A Natural Approach To Health
Living With the Flu
I had a question the other day about the flu.
Influenza, commonly shortened to “flu”, is a very contagious respiratory illness caused by a virus.
Flu appears most frequently in winter and early spring.
The flu virus attacks your body by spreading through your respiratory tract.
The flu brings coughing, headache, and chest discomfort.
With the flu you are also likely to run a high fever for several days and have headache, muscle aches, fatigue, and weakness.
Complications from a severe case of flu can lead to an illness like pneumonia.
New strains of flu evolve every few years.
Since flu is viral, antibiotics can’t beat it.
“Stomach flu” is a popular term, but not a true medical diagnosis.
It’s common to mistake gastroenteritis, which is what stomach flu is, for the viral infection we commonly call “flu”.
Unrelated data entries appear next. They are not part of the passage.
(** ** The field list *)
#[local] Instance lowered_perm : Proper (Permutation ==> Permutation) lowered.
Proof. intros l1 l2 Hl. unfold lowered. by rewrite Hl. Qed.
#[local] Instance list_size_perm : Proper (Permutation ==> eq) list_size.
Proof. induction 1; cbn in *; unfold list_size in *; lia. Qed.
Definition has_path (r : Request) : bool := negb (String.eqb (r_Method r) "CONNECT") || isExtendedConnectRequest r.
Definition request_read (r : Request) (host path : string) (gzip : bool) (trailers : string) (cl : Z) (h : header) : Prop :=
  Method h = r_Method r /\ Authority h = host /\ Path h = path /\ Scheme h = (if has_path r then u_Scheme (r_URL r) else ""%string)
  /\ Protocol h = (if isExtendedConnectRequest r then r_Proto r else ""%string) /\ Status h = ""%string
  /\ ContentLength h = (if shouldSendReqContentLength (r_Method r) cl then cl else -1) /\ forall key, Header_values (Headers h) key ≡ₚ values_sent r gzip trailers cl key.
Lemma regular_read f cl : regular_field cl f -> qp_IsPseudo (strings_ToLower f.1) = false /\ regular_ok ValidHeaderFieldName (strings_ToLower f.1, f.2) /\ strings_ToLower (strings_ToLower f.1) = strings_ToLower f.1 /\ ValidHeaderFieldValue f.2 = true.
Proof.
  intros (Ht & Hv & Hi & Hte & _). destruct (token_lower f.1 Ht) as (E & Hl & El & _ & Hc). rewrite E, qp_pseudo. split; [done|]. split; [|by rewrite El]. unfold regular_ok. cbn [fst snd]. by rewrite valid_token.
Qed.
Lemma fields_accepted r host path gzip cl limit ps rs : request_ok r host path -> header_error ValidHeaderFieldName ValidHeaderFieldValue map_range (r_Header r) = None -> cl < 2 ^ 63 ->
  ps ≡ₚ pseudo_fields r host path -> rs ≡ₚ lowered (regular r gzip cl) -> list_size (ps ++ rs) <= limit -> accepted strings_ToLower ValidHeaderFieldName ValidHeaderFieldValue true limit ps rs.
Proof.
  intros Hr He Hcl Hps Hrs Hs. pose proof (pseudo_ok r host path Hr) as Hpk. rewrite <- Hps in Hpk. apply Forall_and in Hpk as [Hpk1 Hpk2].
  assert (Forall (fun f => (qp_IsPseudo f.1 = false /\ regular_ok ValidHeaderFieldName f) /\ strings_ToLower f.1 = f.1 /\ ValidHeaderFieldValue f.2 = true) rs) as [Hrk1 Hrk2]%Forall_and.
  { rewrite Hrs. unfold lowered. apply Forall_fmap. eapply Forall_impl; [by apply (regular_ok_all r host path gzip cl)|]. intros f Hf%regular_read. cbn. tauto. }
  assert (forall v, v ∈ values_named "content-length" rs -> shouldSendReqContentLength (r_Method r) cl = true /\ v = format_dec cl) as Hlen.
  { intros v Hv. rewrite Hrs, (content_length_named r host path) in Hv by done. destruct (shouldSendReqContentLength _ _); [by apply list_elem_of_singleton in Hv|by apply not_elem_of_nil in Hv]. }
  constructor; try done.
  - apply Forall_app. by split.
  - intros name. apply last_only_short. rewrite Hps. apply pseudo_short.
  - intros v w Hv%Hlen Hw%Hlen. destruct Hv, Hw. congruence.
  - intros v Hv _. apply Hlen in Hv as [Hss%shouldSend_nonneg ->]. rewrite ParseUint_format_dec by lia. by eexists.
Qed.
Lemma last_named name ps r host path : ps ≡ₚ pseudo_fields r host path -> last_value name ps = last_value name (pseudo_fields r host path).
Proof. intros Hp. unfold last_value. by rewrite (perm_short (values_named name ps) _ ltac:(by rewrite Hp) (pseudo_short name r host path)). Qed.
Lemma field_list_values key rs : key <> "Content-Length"%string \/ values_named "content-length" rs = [] -> Header_values (field_list rs) key = values_at key rs.
Proof.
  intros Hk. unfold field_list. change (fun m f => Header_Add m f.1 f.2) with add_field. rewrite add_fields_values. unfold Header_values. rewrite lookup_empty. cbn. unfold values_at. f_equal. rewrite list_filter_filter.
  induction rs as [|f rs IH]; [done|]. rewrite values_named_cons in Hk. rewrite !filter_cons, IH by (destruct Hk as [?|[_ ?]%app_nil]; tauto).
  destruct (decide (CanonicalHeaderKey f.1 = key)) as [E|]; [|by rewrite decide_False by tauto]. destruct (decide (_ /\ _)) as [|Hn]; [done|]. destruct Hn. split; [done|]. intros E'. rewrite E' in E. destruct Hk as [Hk|Hk]; [by apply Hk|].
  by rewrite decide_True in Hk.
Qed.
Lemma fields_read r host path gzip cl ps rs : request_ok r host path -> request_path r host = Ok path -> header_error ValidHeaderFieldName ValidHeaderFieldValue map_range (r_Header r) = None -> cl < 2 ^ 63 ->
  ps ≡ₚ pseudo_fields r host path -> rs ≡ₚ lowered (regular r gzip cl) -> request_read r host path gzip trailers cl (header_of ps rs).
Proof.
  intros Hr Hpath He Hcl Hps Hrs. unfold request_read, header_of. cbn [Method Authority Path Scheme Protocol Status ContentLength Headers]. rewrite !(last_named _ ps r host path Hps).
  assert (has_path r = false -> path = ""%string) as Hnp by (unfold request_path, has_path in *; intros Hn; rewrite Hn in Hpath; congruence).
  assert (isExtendedConnectRequest r = true -> has_path r = true) as Hep by (unfold has_path; intros ->; apply orb_true_r).
  assert (values_named "content-length" rs = if shouldSendReqContentLength (r_Method r) cl then [format_dec cl] else []) as Ecl.
  { apply perm_short; [by rewrite Hrs, (content_length_named r host path)|destruct (shouldSendReqContentLength _ _); cbn; lia]. }
  assert (forall key, key <> "Content-Length"%string \/ values_named "content-length" rs = [] -> Header_values (field_list rs) key ≡ₚ values_sent r gzip trailers cl key) as Hother.
  { intros key Hk. rewrite field_list_values by done. rewrite Hrs, (values_at_lowered cl) by by apply (regular_ok_all r host path). by apply values_sent_at. }
  rewrite Ecl. split; [unfold last_value, pseudo_fields; by destruct (negb _ || _), (isExtendedConnectRequest r)|]. split; [unfold last_value, pseudo_fields; by destruct (negb _ || _), (isExtendedConnectRequest r)|].
  split; [unfold last_value, pseudo_fields; fold (has_path r); destruct (has_path r); [by destruct (isExtendedConnectRequest r)|rewrite Hnp by done; by destruct (isExtendedConnectRequest r)]|].
  split; [unfold last_value, pseudo_fields; fold (has_path r); by destruct (has_path r), (isExtendedConnectRequest r)|]. split; [unfold last_value, pseudo_fields; by destruct (negb _ || _), (isExtendedConnectRequest r)|].
  split; [unfold last_value, pseudo_fields; by destruct (negb _ || _), (isExtendedConnectRequest r)|].
  destruct (shouldSendReqContentLength (r_Method r) cl) eqn:Es; cbn [head default from_option id].
  - pose proof (shouldSend_nonneg _ _ Es) as Hnn. assert (ParseUint (format_dec cl) 63 = Some cl) as Ep by (apply ParseUint_format_dec; lia). destruct (String.eqb_spec (format_dec cl) "") as [E|_]; [by rewrite E in Ep|]. rewrite Ep. split; [done|].
    intros key. unfold Header_Set. change (CanonicalHeaderKey "Content-Length") with "Content-Length"%string. destruct (decide (key = "Content-Length"%string)) as [->|Hk].
    + unfold Header_values, values_sent. by rewrite lookup_insert_eq, Es, header_sent_length, !andb_false_r.
    + unfold Header_values. rewrite lookup_insert_ne by done. apply Hother. by left.
  - split; [done|]. intros key. apply Hother. by right.
Qed.
Definition CloseWithError (code : Z) (s : conn) : conn :=
  mkConn (streams s) (lastStreamID s) (maxStreamID s) (nextID s) (tr s) (match closed s with Some c => Some c | None => Some code end)
    (c_settings s) (rcvdControlStr s) (rcvdQPACKEncoderStr s) (rcvdQPACKDecoderStr s) (ctl s) (dg s) (openers s) (receivers s).
Definition set_streams (x : gset Z) (s : conn) : conn :=
  mkConn x (lastStreamID s) (maxStreamID s) (nextID s) (tr s) (closed s) (c_settings s) (rcvdControlStr s) (rcvdQPACKEncoderStr s) (rcvdQPACKDecoderStr s) (ctl s) (dg s) (openers s) (receivers s).
Definition set_last (x : Z) (s : conn) : conn :=
  mkConn (streams s) x (maxStreamID s) (nextID s) (tr s) (closed s) (c_settings s) (rcvdControlStr s) (rcvdQPACKEncoderStr s) (rcvdQPACKDecoderStr s) (ctl s) (dg s) (openers s) (receivers s).
Definition set_maxID (x : Z) (s : conn) : conn :=
  mkConn (streams s) (lastStreamID s) x (nextID s) (tr s) (closed s) (c_settings s) (rcvdControlStr s) (rcvdQPACKEncoderStr s) (rcvdQPACKDecoderStr s) (ctl s) (dg s) (openers s) (receivers s).
Definition set_next (x : Z) (s : conn) : conn :=
  mkConn (streams s) (lastStreamID s) (maxStreamID s) x (tr s) (closed s) (c_settings s) (rcvdControlStr s) (rcvdQPACKEncoderStr s) (rcvdQPACKDecoderStr s) (ctl s) (dg s) (openers s) (receivers s).
Definition set_tr (id : Z) (t : tracked) (s : conn) : conn :=
  mkConn (streams s) (lastStreamID s) (maxStreamID s) (nextID s) (<[id := t]> (tr s)) (closed s) (c_settings s) (rcvdControlStr s) (rcvdQPACKEncoderStr s) (rcvdQPACKDecoderStr s) (ctl s) (dg s) (openers s) (receivers s).
Definition set_settings (f : settingsFrame) (s : conn) : conn :=
  mkConn (streams s) (lastStreamID s) (maxStreamID s) (nextID s) (tr s) (closed s) (Some f) (rcvdControlStr s) (rcvdQPACKEncoderStr s) (rcvdQPACKDecoderStr s) (ctl s) (dg s) (openers s) (receivers s).
Definition set_rcvd (c e d : bool) (s : conn) : conn :=
  mkConn (streams s) (lastStreamID s) (maxStreamID s) (nextID s) (tr s) (closed s) (c_settings s) c e d (ctl s) (dg s) (openers s) (receivers s).
Definition set_ctl (x : control) (s : conn) : conn :=
  mkConn (streams s) (lastStreamID s) (maxStreamID s) (nextID s) (tr s) (closed s) (c_settings s) (rcvdControlStr s) (rcvdQPACKEncoderStr s) (rcvdQPACKDecoderStr s) x (dg s) (openers s) (receivers s).
Definition set_dg (x : dgrams) (s : conn) : conn :=
  mkConn (streams s) (lastStreamID s) (maxStreamID s) (nextID s) (tr s) (closed s) (c_settings s) (rcvdControlStr s) (rcvdQPACKEncoderStr s) (rcvdQPACKDecoderStr s) (ctl s) x (openers s) (receivers s).
Definition set_opener (g : nat) (x : opener) (s : conn) : conn :=
  mkConn (streams s) (lastStreamID s) (maxStreamID s) (nextID s) (tr s) (closed s) (c_settings s) (rcvdControlStr s) (rcvdQPACKEncoderStr s) (rcvdQPACKDecoderStr s) (ctl s) (dg s) (<[g := x]> (openers s)) (receivers s).
Definition set_receiver (g : nat) (x : receiver) (s : conn) : conn :=
  mkConn (streams s) (lastStreamID s) (maxStreamID s) (nextID s) (tr s) (closed s) (c_settings s) (rcvdControlStr s) (rcvdQPACKEncoderStr s) (rcvdQPACKDecoderStr s) (ctl s) (dg s) (openers s) (<[g := x]> (receivers s)).
(** ** What is sent *)
Section Sent.
Context {B : Type} `{PipeBuffer B} (t : Transport) {E : Type} `{HpackEncoder E}
  (others : nat -> ClientConn B -> ClientConn B) (ctx : nat -> option error) (canceled : nat -> bool) (id : Z) (stream_ok : stream_id id).
Implicit Types s : ClientConn B.
(** Between the steps: the locks are free and the stream exists; the windows and the frame size are in range. *)
Definition between s : Prop :=
  mu s = false /\ wmu s = false /\ is_i32 (flow s) /\ 0 < peer_maxFrameSize s < 2 ^ 31 /\ exists cs, stream_objs s !! id = Some cs /\ is_i32 (cs_flow cs).
(** The frames of the stream that carry its body and trailer: no other goroutine writes one. *)
Definition of_stream (o : wire_op) : bool := match o with OpData i _ _ _ | OpContinuation i _ _ => i =? id | OpHeaders p => HP_StreamID p =? id | _ => false end.
Definition sent s : list wire_op := filter of_stream (wire s).
Context (others_ok : forall n s, between s -> between (others n s) /\ sent (others n s) = sent s).
(** The octets of DATA frames; those that do not end the stream. *)
Definition bodies (ops : list wire_op) : bytes := concat ((fun o => match o with OpData _ _ d _ => d | _ => [] end) <$> ops).
Definition goes_on (o : wire_op) : Prop := exists d, o = OpData id false d None.
Lemma bodies_app l k : bodies (l ++ k) = bodies l ++ bodies k.
Proof. unfold bodies. by rewrite fmap_app, concat_app. Qed.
Gastroenteritis refers to inflammation of your stomach and intestines.
With gastroenteritis, you may have symptoms like abdominal cramps, nausea, vomiting, and diarrhea.
Symptoms of flu are similar to a cold except flu symptoms are much worse with fatigue, fever, headache, and respiratory congestion.
Flu symptoms come on so suddenly you may know the exact time you first came down with flu.
The flu virus is spread from person to person through respiratory secretions and typically goes through large groups of people who spend time in close contact, like in daycare facilities, school classrooms, college dormitories, military barracks, offices, and nursing homes.
Flu is spread when you inhale droplets in the air containing the flu virus, make direct contact with respiratory secretions through sharing drinks or utensils, or handle things contaminated by an infected person.
The flu virus on your skin can infect you when you touch or rub your eyes, nose, or mouth.
That’s why frequent and thorough hand washing is the main way to limit the spread of influenza.
Flu symptoms start to develop from 1-4 days after infection with the virus.
While anyone can get flu, infants, the elderly, and people with chronic illnesses like diabetes, heart disease, lung disease, and HIV are at highest risk for flu complications.
To prevent the flu, it’s beneficial to:
*Wash your hands with warm water and soap every time you shake hands or touch a surface that might be germ-covered.
*Use disinfectant wipes to clean any surfaces you’re about to touch.
*Take extra care to not touch your mouth, eyes, or nose without washing your hands first.
If you have the flu, it’s beneficial to:
*Drink plenty of water, with Performance, to remain hydrated and flush toxins.
*Explore the use of Tea Tree Oil and Oil of Oregano.
*Increase essential oils (Omega-3, Flax oil, fish oil).
*Look into complimentary alternatives (homeopathy, castor oil packs, herbs).
*Consider fresh juicing.
*Investigate possible triggers/sensitivities.
*Decrease exposure to toxic products (cleaners, laundry, personal care, etc.)
*Avoid dairy, processed foods, caffeine, alcohol, smoking.
*Eliminate all refined sugar products (it “turns off” the immune system).
*Become educated regarding all views and possible side effects of any vaccinations or flu shots.